WORK TO BE COMPLETED: Return, word for word, only the lines of the data below that lie between the line with "w_sessions := db;" and the line with "w_deliveries := m;", those two lines included.

..............................

(* ===== verification/SessionEvent.v ===== *)
(** * Session events and their delivery

    Core/SessionEvent (types.go, service.go, permission.go) over the tables of
    Core/Persistence/session_events.go.  An event is validated, recorded as a
    pending delivery together with the Body or Gateway that owns its session,
    and handed to a transport; the outcome is recorded.  The permission bridge
    presents a permission request to its owner in one session and accepts a
    decision only from there.

    The service takes no lock.  Its operations are functions on the tables;
    [sys_step] cuts them where they read or write a table and runs any number of
    them in any interleaving, with the session and the request managers.
    [event_step] is a statement together with what the call that runs it has
    checked: every step of an interleaving is shown to be at most one of them,
    so what is proved of sequences of statements holds of interleaved calls.  The
    decision, whose checks and effect are separate calls, is modelled with
    arbitrary other activity between them.

    [encoding/json] is a parameter: what it answers about a payload.  A row is
    read back as it was written, and database failures are not modelled. *)
From S2P Require Import Prelude GoStrings GoTime SQL ActionPolicy Permission Session ExternalIdentity.
From stdpp Require Import options.

(** ** Data *)

Definition Version : Z := 1.

Inductive EventType :=
| TypeMessage | TypePermissionRequested | TypePermissionDecided | TypeStatus | TypeError | TypeOther (s : string).
Inductive PartType := PartText | PartImage | PartFile | PartAudio | PartVideo | PartOther (s : string).
Inductive DeliveryStatus := DeliveryPending | DeliveryAccepted | DeliveryFailed.

#[global] Instance EventType_eq_dec : EqDecision EventType.
Proof. solve_decision. Defined.
#[global] Instance DeliveryStatus_eq_dec : EqDecision DeliveryStatus.
Proof. solve_decision. Defined.

Record Correlation := {
  co_CausationEventID : string; co_TurnID : string; co_RequestID : string; co_ToolCallID : string;
  co_CognitiveRunID : string; co_IntentionID : string;
}.

Record MessagePart := {
  mp_Type : PartType; mp_Text : string; mp_MediaID : string; mp_Filename : string; mp_MIMEType : string;
  mp_SizeBytes : Z;
}.

Record ActionDetails := { ad_Action : string; ad_Capability : string; ad_Operation : string; ad_Arguments : string }.

Record PermissionRequestedPayload := {
  rq_RequestID : string; rq_Question : string; rq_Origin : Origin; rq_Action : ActionDetails; rq_ExpiresAt : time;
}.

Record PermissionDecidedPayload := { dp_RequestID : string; dp_Decision : Decision }.

(** What the code asks of [encoding/json] about the payload of an event. *)
Class EventJSON := {
  RawMessage : Type;
  json_Valid : RawMessage -> bool;
  unmarshal_message : RawMessage -> option (list MessagePart);
  unmarshal_requested : RawMessage -> option PermissionRequestedPayload;
  unmarshal_decided : RawMessage -> option PermissionDecidedPayload;
  unmarshal_status : RawMessage -> option string;
  unmarshal_error : RawMessage -> option (string * string);
  marshal_message : list MessagePart -> option RawMessage;
  marshal_requested : PermissionRequestedPayload -> option RawMessage;
}.

(** Errors of a transport: a plain one, one marked terminal, and one that wraps another. *)
Inductive transport_error :=
| PlainError (text : string)
| TerminalDeliveryError (inner : transport_error)
| WrappedError (prefix : string) (inner : transport_error).

Fixpoint isTerminalDeliveryError (e : transport_error) : bool :=
  match e with
  | PlainError _ => false
  | TerminalDeliveryError _ => true
  | WrappedError _ inner => isTerminalDeliveryError inner
  end.

Fixpoint transport_text (e : transport_error) : string :=
  match e with
  | PlainError text => text
  | TerminalDeliveryError inner => transport_text inner
  | WrappedError prefix inner => prefix +:+ transport_text inner
  end.

Inductive event_error :=
| ErrInvalidEvent | ErrSessionUnavailable | ErrRecipientUnavailable | ErrPresentationNotFound | CreateDeliveryFailed
| TransportFailed (e : transport_error) | SessionFailed (e : session_error) | PermissionFailed (e : permission_error)
| ResolutionFailed (text : string).

Definition session_error_text (e : session_error) : string :=
  match e with
  | Session.ErrNotFound => "session: not found"
  | Session.ErrInvalidRequest => "session: invalid request"
  | Session.ErrInvalidTransition => "session: invalid lifecycle transition"
  | Session.ErrConversationInUse => "session: external conversation already has an active session"
  | CreateFailed | BindFailed => "constraint failed"
  end.

(** Go's pair of a value, if any, and an error, if any. *)
Abbreviation answer A := (option A * option event_error)%type (only parsing).

Section events.
Context `{EventJSON}.

Record Event := {
  ev_Version : Z;
  ev_ID : string;
  ev_SessionID : string;
  ev_Type : EventType;
  ev_Timestamp : time;
  ev_Correlation : Correlation;
  ev_Payload : RawMessage;
}.

Record Delivery := {
  d_ID : string;
  d_Event : Event;
  d_TargetPrincipalID : string;
  d_Owner : Owner;
  d_Status : DeliveryStatus;
  d_Error : string;
  d_CreatedAt : time;
  d_UpdatedAt : time;
}.

Record PermissionPresentation := {
  pp_RequestID : string; pp_SessionID : string; pp_DeliveryID : string; pp_CreatedAt : time;
}.

(** ** Events *)

Definition validPart (p : MessagePart) : bool :=
  match mp_Type p with
  | PartText => negb (blank (mp_Text p)) && empty_str (mp_MediaID p)
  | PartImage | PartFile | PartAudio | PartVideo => negb (blank (mp_MediaID p)) && (0 <=? mp_SizeBytes p)
  | PartOther _ => false
  end.

(** The event is about the request its payload names. *)
Definition correlates (c : Correlation) (requestID : string) : bool :=
  empty_str (co_RequestID c) || same_str (co_RequestID c) requestID.

Definition valid_payload (e : Event) : bool :=
  match ev_Type e with
  | TypeMessage =>
      match unmarshal_message (ev_Payload e) with
      | Some (p :: ps) => forallb validPart (p :: ps)
      | _ => false
      end
  | TypePermissionRequested =>
      match unmarshal_requested (ev_Payload e) with
      | Some p => negb (blank (rq_RequestID p)) && negb (blank (rq_Question p)) && negb (IsZero (rq_ExpiresAt p)) &&
                  correlates (ev_Correlation e) (rq_RequestID p)
      | None => false
      end
  | TypePermissionDecided =>
      match unmarshal_decided (ev_Payload e) with
      | Some p => negb (blank (dp_RequestID p)) &&
                  match dp_Decision p with DecisionOther _ => false | _ => true end &&
                  correlates (ev_Correlation e) (dp_RequestID p)
      | None => false
      end
  | TypeStatus =>
      match unmarshal_status (ev_Payload e) with Some status => negb (blank status) | None => false end
  | TypeError =>
      match unmarshal_error (ev_Payload e) with
      | Some (code, message) => negb (blank code) && negb (blank message)
      | None => false
      end
  | TypeOther _ => false
  end.

Definition Event_Validate (e : Event) : res event_error unit :=
  refuse negb (ev_Version e =? Version) || blank (ev_ID e) || blank (ev_SessionID e) || IsZero (ev_Timestamp e) ||
         negb (json_Valid (ev_Payload e)) with ErrInvalidEvent;
  refuse negb (valid_payload e) with ErrInvalidEvent;
  Ok tt.

(** [encoded] is what [json.Marshal] made of the payload. *)
Definition NewEvent (sessionID : string) (typ : EventType) (encoded : option RawMessage) (c : Correlation)
    (now : time) (uuid : string) : res event_error Event :=
  match encoded with
  | None => Err ErrInvalidEvent
  | Some raw =>
      let e := {| ev_Version := Version; ev_ID := uuid; ev_SessionID := sessionID; ev_Type := typ;
                  ev_Timestamp := now; ev_Correlation := c; ev_Payload := raw |} in
      try u <- Event_Validate e;
      Ok e
  end.

Definition DecodePermissionDecision (e : Event) : res event_error PermissionDecidedPayload :=
  refuse negb (bool_decide (ev_Type e = TypePermissionDecided)) || negb (is_ok (Event_Validate e)) with ErrInvalidEvent;
  match unmarshal_decided (ev_Payload e) with Some p => Ok p | None => Err ErrInvalidEvent end.

(** ** Tables *)

Record world := {
  w_sessions : sessions_db;
  w_requests : gmap string Request;
  w_deliveries : gmap string Delivery;
  w_presentations : gmap string PermissionPresentation;
}.

Definition put_session_db (w : world) (db : sessions_db) : world :=
  {| w_sessions := db; w_requests := w_requests w; w_deliveries := w_deliveries w;
     w_presentations := w_presentations w |}.
Definition put_requests (w : world) (t : gmap string Request) : world :=
  {| w_sessions := w_sessions w; w_requests := t; w_deliveries := w_deliveries w;
     w_presentations := w_presentations w |}.
Definition put_deliveries (w : world) (m : gmap string Delivery) : world :=
  {| w_sessions := w_sessions w; w_requests := w_requests w; w_deliveries := m;
     w_presentations := w_presentations w |}.
Definition put_presentations (w : world) (m : gmap string PermissionPresentation) : world :=
  {| w_sessions := w_sessions w; w_requests := w_requests w; w_deliveries := w_deliveries w;
     w_presentations := m |}.

(** The delivery's id is the primary key and its event's id is unique; [fk] says
    whether the connection enforces foreign keys. *)
Definition insertDelivery (fk : bool) (w : world) (d : Delivery) : res event_error world :=
  refuse bool_decide (is_Some (w_deliveries w !! d_ID d)) ||
         any_row (w_deliveries w) (fun x => same_str (ev_ID (d_Event x)) (ev_ID (d_Event d))) ||
         orphan fk (w_sessions w) (ev_SessionID (d_Event d)) with CreateDeliveryFailed;
  Ok (put_deliveries w (<[d_ID d := d]> (w_deliveries w))).

Definition CreateDelivery := insertDelivery.

(** A refused presentation rolls the delivery back. *)
Definition CreatePermissionDelivery (fk : bool) (w : world) (d : Delivery) (p : PermissionPresentation)
    : res event_error world :=
  try w1 <- insertDelivery fk w d;
  refuse bool_decide (is_Some (w_presentations w1 !! pp_RequestID p)) ||
         any_row (w_presentations w1) (fun x => same_str (pp_DeliveryID x) (pp_DeliveryID p)) ||
         (fk && negb (bool_decide (is_Some (w_requests w1 !! pp_RequestID p)))) ||
         orphan fk (w_sessions w1) (pp_SessionID p) ||
         (fk && negb (bool_decide (is_Some (w_deliveries w1 !! pp_DeliveryID p)))) with CreateDeliveryFailed;
  Ok (put_presentations w1 (<[pp_RequestID p := p]> (w_presentations w1))).

Definition LoadPermissionPresentation (w : world) (requestID : string) : res event_error PermissionPresentation :=
  match w_presentations w !! requestID with Some p => Ok p | None => Err ErrPresentationNotFound end.

Definition LoadDelivery (w : world) (id : string) : res event_error Delivery :=
  match w_deliveries w !! id with Some d => Ok d | None => Err ErrInvalidEvent end.

Definition with_outcome (d : Delivery) (status : DeliveryStatus) (failure : string) (now : time) : Delivery :=
  {| d_ID := d_ID d; d_Event := d_Event d; d_TargetPrincipalID := d_TargetPrincipalID d; d_Owner := d_Owner d;
     d_Status := status; d_Error := failure; d_CreatedAt := d_CreatedAt d; d_UpdatedAt := now |}.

..............................

EXERCISE ANSWER:
  {| w_sessions := db; w_requests := w_requests w; w_deliveries := w_deliveries w;
     w_presentations := w_presentations w |}.
Definition put_requests (w : world) (t : gmap string Request) : world :=
  {| w_sessions := w_sessions w; w_requests := t; w_deliveries := w_deliveries w;
     w_presentations := w_presentations w |}.
Definition put_deliveries (w : world) (m : gmap string Delivery) : world :=
  {| w_sessions := w_sessions w; w_requests := w_requests w; w_deliveries := m;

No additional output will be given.